Knowing rather than guessing is one reason he’s long advocated mandatory individual animal ID, something he’s used to manage cows and stocker cattle in his operations for years. He championed the cause as president of the Texas Cattle Feeders Association (TCFA) more than two decades ago.
Incidentally, O’Brien’s record of industry volunteer service reads like a how-to manual for “Who’s Who.” In addition to TCFA, a short list includes extensive involvement and key leadership positions with the Cattlemen’s Beef Board, Texas Beef Council and the National Cattlemen’s Beef Association.
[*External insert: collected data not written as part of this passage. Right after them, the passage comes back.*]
Section Change.
Context (snap : storageSnapshot) (chat : ChatRef) (change : ChatSettingsChange).
(** The shape of the edits: the chat record with new fields, then the account
    record with new pins, each only if it changes. *)
Definition chat_edit (rec : DecryptedStorageRecord) (edits : list storageEdit) : Prop :=
  exists r' b, applyChatFields (d_StorageRecord rec) change = (Some r', b) /\
    edits = if b then [mkEdit (d_StorageID rec) r'] else [].

Definition account_edit (acc : DecryptedStorageRecord) (pinned : bool) (edits : list storageEdit) : Prop :=
  exists c r' b, applyPinChange (d_StorageRecord acc) chat pinned c = Ok (r', b) /\
    edits = if b then [mkEdit (d_StorageID acc) r'] else [].

Lemma change_inv edits : applyChatSettingsChange snap chat change = Ok edits ->
  exists e1 e2, edits = e1 ++ e2 /\
    (if needsChatRecord change then exists rec, findChatRecord snap chat = Some rec /\ chat_edit rec e1 else e1 = []) /\
    match ch_Pinned change with
    | Some p => exists acc, findAccountRecord snap = Some acc /\ account_edit acc p e2
    | None => e2 = []
    end.
Proof.
  unfold applyChatSettingsChange. intros H. apply obind_Ok_inv in H as (e1 & H1 & H2). exists e1.
  assert (Hc : if needsChatRecord change then exists rec, findChatRecord snap chat = Some rec /\ chat_edit rec e1 else e1 = []).
  { destruct (needsChatRecord change); [|by apply Ok_inj in H1].
    destruct (findChatRecord snap chat) as [rec|] eqn:Ef; [|done]. exists rec. split; [done|].
    apply find_elem in Ef as [_ Hm].
    destruct (applyChatFields (d_StorageRecord rec) change) as [[r'|] b] eqn:Ea.
    - exists r', b. split; [done|]. destruct b; by apply Ok_inj in H1.
    - exfalso. unfold applyChatFields in Ea. unfold recordMatchesChat in Hm.
      destruct (sr_Record (d_StorageRecord rec)); try done;
        destruct (set_field _ _), (set_field _ _), (set_field _ _); done. }
  destruct (ch_Pinned change) as [p|].
  - destruct (findAccountRecord snap) as [acc|]; [|done]. apply obind_Ok_inv in H2 as ([r' b] & Hp & H2).
    exists (if b then [mkEdit (d_StorageID acc) r'] else []). cbn [fst snd] in H2.
    split; [destruct b; apply Ok_inj in H2; by rewrite <- H2, ?app_nil_r|]. split; [done|].
    exists acc. split; [done|]. eexists _, r', b. split; [exact Hp|done].
  - exists []. rewrite app_nil_r. apply Ok_inj in H2 as ->. done.
Qed.

Hypothesis Hids : NoDup (map d_StorageID (snap_Records snap)).
Hypothesis Hpin : ch_Pinned change = Some true -> pinnable chat.

Lemma same_id a b : a ∈ snap_Records snap -> b ∈ snap_Records snap -> d_StorageID a = d_StorageID b -> a = b.
Proof.
  intros Ha Hb E. apply list_elem_of_lookup in Ha as [i Hi]. apply list_elem_of_lookup in Hb as [j Hj].
  assert (i = j) as ->; [|congruence]. eapply NoDup_lookup; [exact Hids| |].
  - by rewrite list_lookup_fmap, Hi.
  - rewrite list_lookup_fmap, Hj. cbn. by rewrite E.
Qed.

(** Every record keeps its chat and its kind when the edits are applied. *)
Lemma edit_record_kind edits rec : applyChatSettingsChange snap chat change = Ok edits -> rec ∈ snap_Records snap ->
  recordMatchesChat (d_StorageRecord (edit_record edits rec)) chat = recordMatchesChat (d_StorageRecord rec) chat /\
  is_account (d_StorageRecord (edit_record edits rec)) = is_account (d_StorageRecord rec).
Proof.
  intros H Hrec. unfold edit_record. destruct (List.find _ edits) as [e|] eqn:Ef; [|done].
  apply find_elem in Ef as [He Hid]. apply beqb_eq in Hid. cbn [d_StorageRecord].
  apply change_inv in H as (e1 & e2 & -> & H1 & H2). apply elem_of_app in He as [He|He].
  - destruct (needsChatRecord change); [|subst; by apply elem_of_nil in He].
    destruct H1 as (r0 & Hf & r' & b & Ha & ->). destruct b; [|by apply elem_of_nil in He].
    apply list_elem_of_singleton in He as ->. cbn [OldID edit_Record] in *.
    apply find_elem in Hf as [Hin _]. rewrite <- (same_id r0 rec) by done.
    destruct (applyChatFields_spec _ _ _ _ Ha) as (_ & _ & Hm & E1 & E2 & _). split; [apply Hm|congruence].
  - destruct (ch_Pinned change) as [p|] eqn:Ep; [|subst; by apply elem_of_nil in He].
    destruct H2 as (acc & Hf & c & r' & b & Ha & ->). destruct b; [|by apply elem_of_nil in He].
    apply list_elem_of_singleton in He as ->. cbn [OldID edit_Record] in *.
    apply find_elem in Hf as [Hin _]. rewrite <- (same_id acc rec) by done.
    destruct (applyPinChange_spec _ _ _ _ _ _ Ha) as (E1 & E2 & _); [by intros ->; apply Hpin|].
    split; [|congruence]. unfold recordMatchesChat, is_account in *.
    destruct (sr_Record r'); try done. by destruct (sr_Record (d_StorageRecord acc)).
Qed.

Lemma find_edited edits : applyChatSettingsChange snap chat change = Ok edits ->
  findChatRecord (edited snap edits) chat = edit_record edits <$> findChatRecord snap chat /\
  findAccountRecord (edited snap edits) = edit_record edits <$> findAccountRecord snap.
Proof.
  intros H. unfold findChatRecord, findAccountRecord, edited. cbn [snap_Records].
  split; apply find_map; intros rec Hrec; by apply edit_record_kind.
Qed.

(** An edit is what its record becomes. *)
Lemma edited_chat_record edits rec : applyChatSettingsChange snap chat change = Ok edits ->
  findChatRecord snap chat = Some rec -> needsChatRecord change = true ->
  exists r' b, applyChatFields (d_StorageRecord rec) change = (Some r', b) /\
    d_StorageRecord (edit_record edits rec) = r'.
Proof.
  intros H Hf Hn. destruct (change_inv _ H) as (e1 & e2 & -> & H1 & H2). rewrite Hn in H1.
  destruct H1 as (rec' & Hf' & r' & b & Ha & ->). rewrite Hf in Hf'. injection Hf' as <-.
  exists r', b. split; [done|]. unfold edit_record. destruct b.
  - cbn [app List.find OldID]. by rewrite beqb_refl.
  - cbn [app]. destruct (applyChatFields_spec _ _ _ _ Ha) as (_ & _ & _ & _ & Hacc & _ & Hr).
    rewrite (Hr eq_refl). destruct (List.find _ e2) as [e|] eqn:Ef; [|done]. exfalso.
    apply find_elem in Ef as [He Hid]. destruct (ch_Pinned change); [|subst; by apply elem_of_nil in He].
    destruct H2 as (acc & Hfa & c & r2 & b2 & Hp & ->). destruct b2; [|by apply elem_of_nil in He].
    apply list_elem_of_singleton in He as ->. apply beqb_eq in Hid. cbn [OldID] in Hid.
    apply find_elem in Hfa as [Hin Hacc']. apply find_elem in Hf as [Hin' _].
    rewrite (same_id acc rec) in Hacc' by done. congruence.
Qed.

Lemma edited_account_record edits acc p : applyChatSettingsChange snap chat change = Ok edits ->
  findAccountRecord snap = Some acc -> ch_Pinned change = Some p ->
  exists c r' b, applyPinChange (d_StorageRecord acc) chat p c = Ok (r', b) /\
    d_StorageRecord (edit_record edits acc) = r'.
Proof.
  intros H Hf Hp. destruct (change_inv _ H) as (e1 & e2 & -> & H1 & H2). rewrite Hp in H2.
  destruct H2 as (acc' & Hf' & c & r' & b & Ha & ->). rewrite Hf in Hf'. injection Hf' as <-.
  exists c, r', b. split; [done|].
  destruct (applyPinChange_spec _ _ _ _ _ _ Ha) as (Hacc & _ & Hr & _); [by intros ->; apply Hpin|].
  assert (Hne : forall e, e ∈ e1 -> OldID e <> d_StorageID acc).
  { intros e He Hid. destruct (needsChatRecord change); [|subst; by apply elem_of_nil in He].
    destruct H1 as (rec & Hfr & r2 & b2 & Hc & ->). destruct b2; [|by apply elem_of_nil in He].
    apply list_elem_of_singleton in He as ->. cbn [OldID] in Hid.
    apply find_elem in Hf as [Hin _]. apply find_elem in Hfr as [Hin' Hm].
    rewrite (same_id rec acc) in Hm by done. apply matching_not_account in Hm. congruence. }
  unfold edit_record. destruct (List.find _ _) as [e|] eqn:Ef.
  - apply find_elem in Ef as [He Hid]. apply beqb_eq in Hid. apply elem_of_app in He as [He|He]; [by apply Hne in He|].
    destruct b; [|by apply elem_of_nil in He]. by apply list_elem_of_singleton in He as ->.
  - destruct b; [|by rewrite Hr]. eapply find_none in Ef; [|apply in_or_app; right; left; reflexivity].
    cbn [OldID] in Ef. by rewrite beqb_refl in Ef.
Qed.

End Change.

(** C4: a settings change does what it says and nothing twice: when
    [applyChatSettingsChange] returns edits, then in the edited snapshot the
    chat's record has exactly the requested mute, archive and unread values
    and the others unchanged, the account's pins contain the chat exactly if
    that was requested, with all other pins kept in order and the limit of
    four respected, and applying the same change again yields no edits. *)
Theorem settings_change_correct snap chat change edits
  (Hids : NoDup (map d_StorageID (snap_Records snap)))
  (Hpin : ch_Pinned change = Some true -> pinnable chat)
  (H : applyChatSettingsChange snap chat change = Ok edits) :
  applyChatSettingsChange (edited snap edits) chat change = Ok [] /\
  (needsChatRecord change = true -> exists rec rec', findChatRecord snap chat = Some rec /\
     findChatRecord (edited snap edits) chat = Some rec' /\ d_StorageID rec' = d_StorageID rec /\
     record_settings (d_StorageRecord rec') = changed_settings change <$> record_settings (d_StorageRecord rec)) /\
  (forall p, ch_Pinned change = Some p -> exists acc acc', findAccountRecord snap = Some acc /\
     findAccountRecord (edited snap edits) = Some acc' /\
     existsb (fun pin => pinMatchesChat pin chat) (record_pins (d_StorageRecord acc')) = p /\
     filter (fun pin => pinMatchesChat pin chat = false) (record_pins (d_StorageRecord acc')) =
       filter (fun pin => pinMatchesChat pin chat = false) (record_pins (d_StorageRecord acc)) /\
     (length (record_pins (d_StorageRecord acc')) <= max (length (record_pins (d_StorageRecord acc))) MaxPinnedChats)%nat).
Proof.
  pose proof (find_edited snap chat change Hids Hpin edits H) as [Fc Fa].
  pose proof H as H0. apply change_inv in H0 as (e1 & e2 & He & H1 & H2).
  assert (Hid : forall rec, d_StorageID (edit_record edits rec) = d_StorageID rec)
    by (intros rec; unfold edit_record; by destruct (List.find _ _)).
  split_and!.
  - unfold applyChatSettingsChange. rewrite Fc, Fa.
    assert (Hchat : (if needsChatRecord change then
      match edit_record edits <$> findChatRecord snap chat with
      | None => Err ErrNoStorageRecord
      | Some rec => match applyChatFields (d_StorageRecord rec) change with
                    | (Some updated, true) => Ok [mkEdit (d_StorageID rec) updated] | _ => Ok [] end
      end else Ok []) = Ok (E := storage_error) []).
    { destruct (needsChatRecord change) eqn:En; [|done]. destruct H1 as (rec & Hf & _). rewrite Hf. cbn [fmap option_fmap option_map].
      destruct (edited_chat_record snap chat change Hids Hpin edits rec H Hf En) as (r' & b & Ha & ->).
      apply applyChatFields_spec in Ha as (_ & _ & _ & _ & _ & -> & _). done. }
    rewrite Hchat. cbn [obind]. destruct (ch_Pinned change) as [p|] eqn:Ep; [|done].
    destruct H2 as (acc & Hf & _). rewrite Hf. cbn [fmap option_fmap option_map].
    destruct (edited_account_record snap chat change Hids (fun E => Hpin (eq_trans (eq_sym Ep) E)) edits acc p H Hf Ep) as (c & r' & b & Ha & ->).
    by rewrite (applyPinChange_again _ _ _ _ _ _ _ Ha) by (intros ->; by apply Hpin).
  - intros En. rewrite En in H1. destruct H1 as (rec & Hf & _). exists rec, (edit_record edits rec).
    rewrite Fc, Hf. split_and!; [done|done|done|].
    destruct (edited_chat_record snap chat change Hids Hpin edits rec H Hf En) as (r' & b & Ha & ->).
    by apply applyChatFields_spec in Ha as (-> & _).
  - intros p Ep. rewrite Ep in H2. destruct H2 as (acc & Hf & _). exists acc, (edit_record edits acc).
    rewrite Fa, Hf. split; [done|]. split; [done|].
    destruct (edited_account_record snap chat change Hids Hpin edits acc p H Hf Ep) as (c & r' & b & Ha & ->).
    apply applyPinChange_spec in Ha as (_ & _ & _ & Hx); [|intros ->; by apply Hpin]. done.
Qed.

End Proofs.

(** A group chat with its record and an account with one other pin. *)
Module SampleSettings.
Import CanonicalUUID.
#[local] Instance sample_groups : GroupLib := { derive_group_identifier k := Some k }.

Definition sample_key : fixed 32 := mk_fixed (n := 32) (repeat x03 32) eq_refl.
Definition sample_chat : ChatRef :=
  mkChatRef EmptyServiceID (Base64.encode (repeat x03 32)) (Some (repeat x03 32)).
Definition sample_snapshot : storageSnapshot :=
  mkSnapshot (mkManifest 1 1 [] None [])
    [mkDecrypted Identifier_GROUPV2 [x01] (mkRecord (StorageRecord_GroupV2 (mkGroupV2 (repeat x03 32) true false 0 [])) []);
     mkDecrypted Identifier_ACCOUNT [x02]
       (mkRecord (StorageRecord_Account (mkAccount [] [mkPin (Pin_GroupMasterKey (repeat x04 32)) []] [])) [])].
Definition sample_change : ChatSettingsChange := mkChange (Some MuteForeverProto) (Some false) None (Some true).

Lemma settings_change_correct_witness : exists edits,
  applyChatSettingsChange sample_snapshot sample_chat sample_change = Ok edits /\ length edits = 2%nat /\
  applyChatSettingsChange (edited sample_snapshot edits) sample_chat sample_change = Ok [].
Proof.
  destruct (applyChatSettingsChange sample_snapshot sample_chat sample_change) as [edits| |] eqn:E.
  - exists edits. split; [done|]. split; [vm_compute in E; by injection E as <-|].
    apply (settings_change_correct sample_snapshot sample_chat sample_change edits).
    + apply (bool_decide_unpack _). reflexivity.
    + intros _. by vm_compute.
    + done.
  - by vm_compute in E.
  - by vm_compute in E.
Defined.
End SampleSettings.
Besides the management information enabled by individual ID, O’Brien believes the Eastern Livestock financial debacle would have never happened to the extent it did had mandatory individual ID been used as a way to carry title.
“If ID was mandatory at the point of first transfer, it could be connected to ownership like a Vehicle Identification Number for a pickup or tractor. A lien could be placed against it. When you sold the cattle, the lien would have to be paid before ownership could change. No one could double-mortgage cattle; buyers would have to pay off the original owner,” he explains.
Plus, O’Brien believes it would provide an impediment against livestock theft, as well as helping control a catastrophic disease outbreak.
“I don’t see a downside to it, and the upside is monstrous,” O’Brien says. “It would offer so many benefits — but we’re letting the paranoid, black-helicopter crowd keep the industry from moving that direction.”
In his mind, the primary argument raised by opponents revolves around a fear of liability: that a problem could be traced back to the ranch.
“What would scare me worse than finding out I had a disease problem on my ranch would be having a disease problem I didn’t know about,” O’Brien says.